◆ **What to produce**
Below are entries. Copy exactly the lines running from the line that holds "pose proof (uvarint_len_le _ Hu) as Hle. rewrite" to the line that holds "destruct (read_uvarint buf)", with both ends included.
[[ Source material, beginning ]]
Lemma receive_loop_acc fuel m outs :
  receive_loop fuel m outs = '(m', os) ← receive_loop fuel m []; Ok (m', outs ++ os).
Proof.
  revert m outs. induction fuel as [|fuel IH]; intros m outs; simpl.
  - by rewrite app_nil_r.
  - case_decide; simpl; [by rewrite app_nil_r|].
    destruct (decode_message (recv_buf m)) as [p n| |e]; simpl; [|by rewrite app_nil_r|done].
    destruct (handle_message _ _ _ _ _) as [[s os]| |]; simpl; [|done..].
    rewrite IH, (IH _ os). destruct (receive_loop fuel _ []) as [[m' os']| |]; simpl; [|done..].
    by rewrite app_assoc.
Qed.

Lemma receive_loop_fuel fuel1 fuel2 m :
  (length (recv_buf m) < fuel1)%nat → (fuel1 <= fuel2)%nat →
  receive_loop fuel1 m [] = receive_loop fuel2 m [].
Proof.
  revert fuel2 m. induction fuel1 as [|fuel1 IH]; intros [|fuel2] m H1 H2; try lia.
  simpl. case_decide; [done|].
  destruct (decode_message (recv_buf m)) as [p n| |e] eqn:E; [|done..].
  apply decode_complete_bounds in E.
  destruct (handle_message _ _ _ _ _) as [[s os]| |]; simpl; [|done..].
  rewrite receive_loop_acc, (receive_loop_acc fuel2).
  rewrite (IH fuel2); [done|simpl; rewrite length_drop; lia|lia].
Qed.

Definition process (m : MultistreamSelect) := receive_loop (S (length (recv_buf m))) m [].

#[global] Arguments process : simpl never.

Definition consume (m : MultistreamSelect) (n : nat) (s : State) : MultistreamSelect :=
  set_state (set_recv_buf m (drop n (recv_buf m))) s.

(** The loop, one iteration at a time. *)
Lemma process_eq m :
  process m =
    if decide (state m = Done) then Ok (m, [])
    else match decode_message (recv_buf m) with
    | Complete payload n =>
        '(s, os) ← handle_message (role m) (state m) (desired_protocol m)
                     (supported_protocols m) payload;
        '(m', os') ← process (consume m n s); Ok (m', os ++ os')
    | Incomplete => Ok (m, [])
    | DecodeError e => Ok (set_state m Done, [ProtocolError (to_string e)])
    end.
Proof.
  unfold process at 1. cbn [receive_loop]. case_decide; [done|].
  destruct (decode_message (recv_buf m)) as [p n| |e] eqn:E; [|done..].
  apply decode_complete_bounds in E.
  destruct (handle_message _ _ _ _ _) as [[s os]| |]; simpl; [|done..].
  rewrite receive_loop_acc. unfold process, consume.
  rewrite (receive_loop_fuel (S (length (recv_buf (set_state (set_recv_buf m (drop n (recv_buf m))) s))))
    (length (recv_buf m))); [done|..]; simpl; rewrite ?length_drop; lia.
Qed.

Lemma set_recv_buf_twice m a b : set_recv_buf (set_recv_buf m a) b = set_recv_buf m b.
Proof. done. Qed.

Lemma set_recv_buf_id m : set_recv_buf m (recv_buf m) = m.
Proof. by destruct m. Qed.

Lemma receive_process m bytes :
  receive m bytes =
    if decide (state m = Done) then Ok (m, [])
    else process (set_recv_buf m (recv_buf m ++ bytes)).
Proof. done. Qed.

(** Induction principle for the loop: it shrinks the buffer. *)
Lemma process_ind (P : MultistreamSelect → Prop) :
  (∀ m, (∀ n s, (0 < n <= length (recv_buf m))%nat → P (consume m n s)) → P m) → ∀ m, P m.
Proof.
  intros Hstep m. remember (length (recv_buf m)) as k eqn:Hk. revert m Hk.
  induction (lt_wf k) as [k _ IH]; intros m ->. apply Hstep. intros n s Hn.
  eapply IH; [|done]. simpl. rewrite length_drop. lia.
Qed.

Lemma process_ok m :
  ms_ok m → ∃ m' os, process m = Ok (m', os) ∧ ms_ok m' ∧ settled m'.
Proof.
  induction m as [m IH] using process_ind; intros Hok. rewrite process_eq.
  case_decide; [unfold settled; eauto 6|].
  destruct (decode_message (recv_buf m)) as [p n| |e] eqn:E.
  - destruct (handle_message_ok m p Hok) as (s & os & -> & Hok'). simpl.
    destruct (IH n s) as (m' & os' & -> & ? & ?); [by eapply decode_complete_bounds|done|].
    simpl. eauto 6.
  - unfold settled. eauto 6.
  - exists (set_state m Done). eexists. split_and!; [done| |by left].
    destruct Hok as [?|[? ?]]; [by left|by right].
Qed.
[[ Source material, end ]]
[[ Source material, beginning ]]
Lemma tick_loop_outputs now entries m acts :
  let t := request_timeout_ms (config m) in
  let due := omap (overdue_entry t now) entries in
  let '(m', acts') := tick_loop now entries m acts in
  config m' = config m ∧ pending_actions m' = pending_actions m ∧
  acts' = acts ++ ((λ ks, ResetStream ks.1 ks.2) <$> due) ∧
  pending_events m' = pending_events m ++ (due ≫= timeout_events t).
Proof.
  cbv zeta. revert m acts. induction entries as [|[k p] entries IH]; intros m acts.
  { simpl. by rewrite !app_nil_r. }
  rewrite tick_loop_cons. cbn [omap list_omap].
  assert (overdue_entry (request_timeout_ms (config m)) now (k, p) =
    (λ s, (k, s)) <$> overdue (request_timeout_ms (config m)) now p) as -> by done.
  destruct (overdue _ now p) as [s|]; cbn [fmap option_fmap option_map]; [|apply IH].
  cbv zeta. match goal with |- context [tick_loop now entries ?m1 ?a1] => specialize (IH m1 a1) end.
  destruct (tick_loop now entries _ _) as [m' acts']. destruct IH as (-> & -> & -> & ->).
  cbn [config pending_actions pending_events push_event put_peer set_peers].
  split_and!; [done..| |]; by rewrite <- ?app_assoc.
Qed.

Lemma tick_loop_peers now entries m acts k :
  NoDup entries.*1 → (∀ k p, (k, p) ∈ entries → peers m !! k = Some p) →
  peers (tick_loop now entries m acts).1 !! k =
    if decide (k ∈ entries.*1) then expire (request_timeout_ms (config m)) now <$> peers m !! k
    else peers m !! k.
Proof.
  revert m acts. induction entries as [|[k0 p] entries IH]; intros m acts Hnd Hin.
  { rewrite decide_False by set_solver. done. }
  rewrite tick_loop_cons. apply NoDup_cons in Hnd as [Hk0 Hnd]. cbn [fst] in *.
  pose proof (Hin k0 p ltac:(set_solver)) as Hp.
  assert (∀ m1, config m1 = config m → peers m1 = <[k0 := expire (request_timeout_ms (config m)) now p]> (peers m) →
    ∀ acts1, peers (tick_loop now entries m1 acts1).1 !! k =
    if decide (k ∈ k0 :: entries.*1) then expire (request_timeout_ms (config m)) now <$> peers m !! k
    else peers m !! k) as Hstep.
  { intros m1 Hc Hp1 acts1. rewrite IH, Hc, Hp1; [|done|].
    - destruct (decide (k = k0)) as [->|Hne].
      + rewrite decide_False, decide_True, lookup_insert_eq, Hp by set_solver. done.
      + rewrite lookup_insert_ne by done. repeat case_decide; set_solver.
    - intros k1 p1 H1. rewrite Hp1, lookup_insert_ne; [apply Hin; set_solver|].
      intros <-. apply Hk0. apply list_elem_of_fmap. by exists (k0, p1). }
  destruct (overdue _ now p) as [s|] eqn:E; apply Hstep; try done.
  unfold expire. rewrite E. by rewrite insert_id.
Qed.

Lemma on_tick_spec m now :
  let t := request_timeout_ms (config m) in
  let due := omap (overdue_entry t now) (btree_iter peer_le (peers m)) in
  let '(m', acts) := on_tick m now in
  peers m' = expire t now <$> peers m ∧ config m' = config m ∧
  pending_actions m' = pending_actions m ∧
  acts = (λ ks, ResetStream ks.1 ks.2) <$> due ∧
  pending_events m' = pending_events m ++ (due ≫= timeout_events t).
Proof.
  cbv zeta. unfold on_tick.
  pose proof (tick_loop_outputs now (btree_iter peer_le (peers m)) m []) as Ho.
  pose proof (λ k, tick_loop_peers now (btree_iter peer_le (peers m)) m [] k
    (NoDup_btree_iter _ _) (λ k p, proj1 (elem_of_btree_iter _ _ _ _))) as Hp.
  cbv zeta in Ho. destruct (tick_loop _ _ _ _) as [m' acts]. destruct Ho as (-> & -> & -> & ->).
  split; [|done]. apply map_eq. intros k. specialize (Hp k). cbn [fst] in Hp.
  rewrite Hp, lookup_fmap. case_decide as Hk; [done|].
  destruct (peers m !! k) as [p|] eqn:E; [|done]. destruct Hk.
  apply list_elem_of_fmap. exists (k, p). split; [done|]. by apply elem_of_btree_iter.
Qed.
[[ Source material, end ]]
[[ Source material, beginning ]]
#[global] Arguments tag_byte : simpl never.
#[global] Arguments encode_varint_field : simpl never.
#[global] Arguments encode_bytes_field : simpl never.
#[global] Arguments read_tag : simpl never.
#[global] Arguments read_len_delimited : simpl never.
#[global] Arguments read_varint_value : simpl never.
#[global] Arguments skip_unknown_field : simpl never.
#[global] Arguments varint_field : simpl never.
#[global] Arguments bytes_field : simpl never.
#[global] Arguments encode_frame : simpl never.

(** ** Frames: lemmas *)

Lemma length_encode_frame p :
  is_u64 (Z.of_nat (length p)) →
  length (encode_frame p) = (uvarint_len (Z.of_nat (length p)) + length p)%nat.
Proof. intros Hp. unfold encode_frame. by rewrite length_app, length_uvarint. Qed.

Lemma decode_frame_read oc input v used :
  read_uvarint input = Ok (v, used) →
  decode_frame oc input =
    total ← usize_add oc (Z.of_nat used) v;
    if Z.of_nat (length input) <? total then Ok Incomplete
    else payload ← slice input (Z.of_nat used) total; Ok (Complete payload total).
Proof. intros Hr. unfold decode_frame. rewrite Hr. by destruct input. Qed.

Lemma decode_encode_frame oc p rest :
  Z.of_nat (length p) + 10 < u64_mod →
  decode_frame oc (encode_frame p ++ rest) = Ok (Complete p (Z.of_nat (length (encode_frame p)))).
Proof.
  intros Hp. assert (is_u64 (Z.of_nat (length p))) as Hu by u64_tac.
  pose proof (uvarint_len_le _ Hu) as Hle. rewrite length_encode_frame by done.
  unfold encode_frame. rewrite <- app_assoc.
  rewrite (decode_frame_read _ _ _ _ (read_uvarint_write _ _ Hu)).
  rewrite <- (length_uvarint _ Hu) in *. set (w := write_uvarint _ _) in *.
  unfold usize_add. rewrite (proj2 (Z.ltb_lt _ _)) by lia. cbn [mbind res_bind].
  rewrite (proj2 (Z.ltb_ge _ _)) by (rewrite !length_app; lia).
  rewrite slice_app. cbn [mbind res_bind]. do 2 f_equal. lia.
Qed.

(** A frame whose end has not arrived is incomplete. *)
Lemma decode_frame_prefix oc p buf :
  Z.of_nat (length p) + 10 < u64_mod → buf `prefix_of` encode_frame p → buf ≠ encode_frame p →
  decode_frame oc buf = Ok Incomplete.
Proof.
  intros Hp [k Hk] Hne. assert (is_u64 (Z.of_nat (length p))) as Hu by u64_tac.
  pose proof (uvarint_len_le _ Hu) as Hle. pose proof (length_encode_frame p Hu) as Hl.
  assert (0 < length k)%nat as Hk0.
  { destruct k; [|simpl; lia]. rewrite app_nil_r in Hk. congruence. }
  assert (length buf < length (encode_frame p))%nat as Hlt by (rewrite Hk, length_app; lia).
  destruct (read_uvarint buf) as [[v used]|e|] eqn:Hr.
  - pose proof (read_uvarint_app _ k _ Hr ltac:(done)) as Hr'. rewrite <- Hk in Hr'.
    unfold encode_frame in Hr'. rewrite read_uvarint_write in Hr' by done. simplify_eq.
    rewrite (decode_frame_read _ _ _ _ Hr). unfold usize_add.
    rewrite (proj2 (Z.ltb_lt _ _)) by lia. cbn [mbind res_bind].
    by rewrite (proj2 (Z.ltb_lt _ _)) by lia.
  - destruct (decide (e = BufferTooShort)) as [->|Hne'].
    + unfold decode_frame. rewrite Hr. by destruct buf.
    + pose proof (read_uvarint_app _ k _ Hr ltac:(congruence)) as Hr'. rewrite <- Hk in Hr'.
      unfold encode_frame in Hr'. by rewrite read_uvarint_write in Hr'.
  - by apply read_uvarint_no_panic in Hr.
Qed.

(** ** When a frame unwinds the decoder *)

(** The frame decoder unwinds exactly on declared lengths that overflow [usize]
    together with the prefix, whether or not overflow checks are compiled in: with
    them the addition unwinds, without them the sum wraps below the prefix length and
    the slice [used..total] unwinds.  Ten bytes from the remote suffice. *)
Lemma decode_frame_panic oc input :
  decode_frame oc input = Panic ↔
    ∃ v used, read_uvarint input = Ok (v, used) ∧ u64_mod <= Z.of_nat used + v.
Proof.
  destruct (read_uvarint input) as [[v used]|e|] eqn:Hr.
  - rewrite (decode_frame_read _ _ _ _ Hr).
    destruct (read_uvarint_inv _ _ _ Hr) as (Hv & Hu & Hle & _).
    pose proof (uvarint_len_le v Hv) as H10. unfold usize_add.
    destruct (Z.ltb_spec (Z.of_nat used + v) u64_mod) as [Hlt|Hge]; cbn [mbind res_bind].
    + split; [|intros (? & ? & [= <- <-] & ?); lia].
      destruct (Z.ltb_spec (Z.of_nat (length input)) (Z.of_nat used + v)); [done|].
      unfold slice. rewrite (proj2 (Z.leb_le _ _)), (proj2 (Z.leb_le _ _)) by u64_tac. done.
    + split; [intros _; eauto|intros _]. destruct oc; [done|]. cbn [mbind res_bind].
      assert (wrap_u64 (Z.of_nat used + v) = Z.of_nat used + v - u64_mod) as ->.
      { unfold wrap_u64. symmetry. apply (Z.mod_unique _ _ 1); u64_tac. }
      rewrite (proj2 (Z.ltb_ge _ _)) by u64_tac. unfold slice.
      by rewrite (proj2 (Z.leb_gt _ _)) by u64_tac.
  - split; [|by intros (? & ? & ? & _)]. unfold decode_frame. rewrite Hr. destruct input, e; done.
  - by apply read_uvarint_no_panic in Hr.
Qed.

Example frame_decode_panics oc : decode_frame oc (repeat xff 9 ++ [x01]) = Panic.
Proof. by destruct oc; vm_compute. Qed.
[[ Source material, end ]]
◆ **Result of the exercise**
  pose proof (uvarint_len_le _ Hu) as Hle. rewrite length_encode_frame by done.
  unfold encode_frame. rewrite <- app_assoc.
  rewrite (decode_frame_read _ _ _ _ (read_uvarint_write _ _ Hu)).
  rewrite <- (length_uvarint _ Hu) in *. set (w := write_uvarint _ _) in *.
  unfold usize_add. rewrite (proj2 (Z.ltb_lt _ _)) by lia. cbn [mbind res_bind].
  rewrite (proj2 (Z.ltb_ge _ _)) by (rewrite !length_app; lia).
  rewrite slice_app. cbn [mbind res_bind]. do 2 f_equal. lia.
Qed.

(** A frame whose end has not arrived is incomplete. *)
Lemma decode_frame_prefix oc p buf :
  Z.of_nat (length p) + 10 < u64_mod → buf `prefix_of` encode_frame p → buf ≠ encode_frame p →
  decode_frame oc buf = Ok Incomplete.
Proof.
  intros Hp [k Hk] Hne. assert (is_u64 (Z.of_nat (length p))) as Hu by u64_tac.
  pose proof (uvarint_len_le _ Hu) as Hle. pose proof (length_encode_frame p Hu) as Hl.
  assert (0 < length k)%nat as Hk0.
  { destruct k; [|simpl; lia]. rewrite app_nil_r in Hk. congruence. }
  assert (length buf < length (encode_frame p))%nat as Hlt by (rewrite Hk, length_app; lia).
  destruct (read_uvarint buf) as [[v used]|e|] eqn:Hr.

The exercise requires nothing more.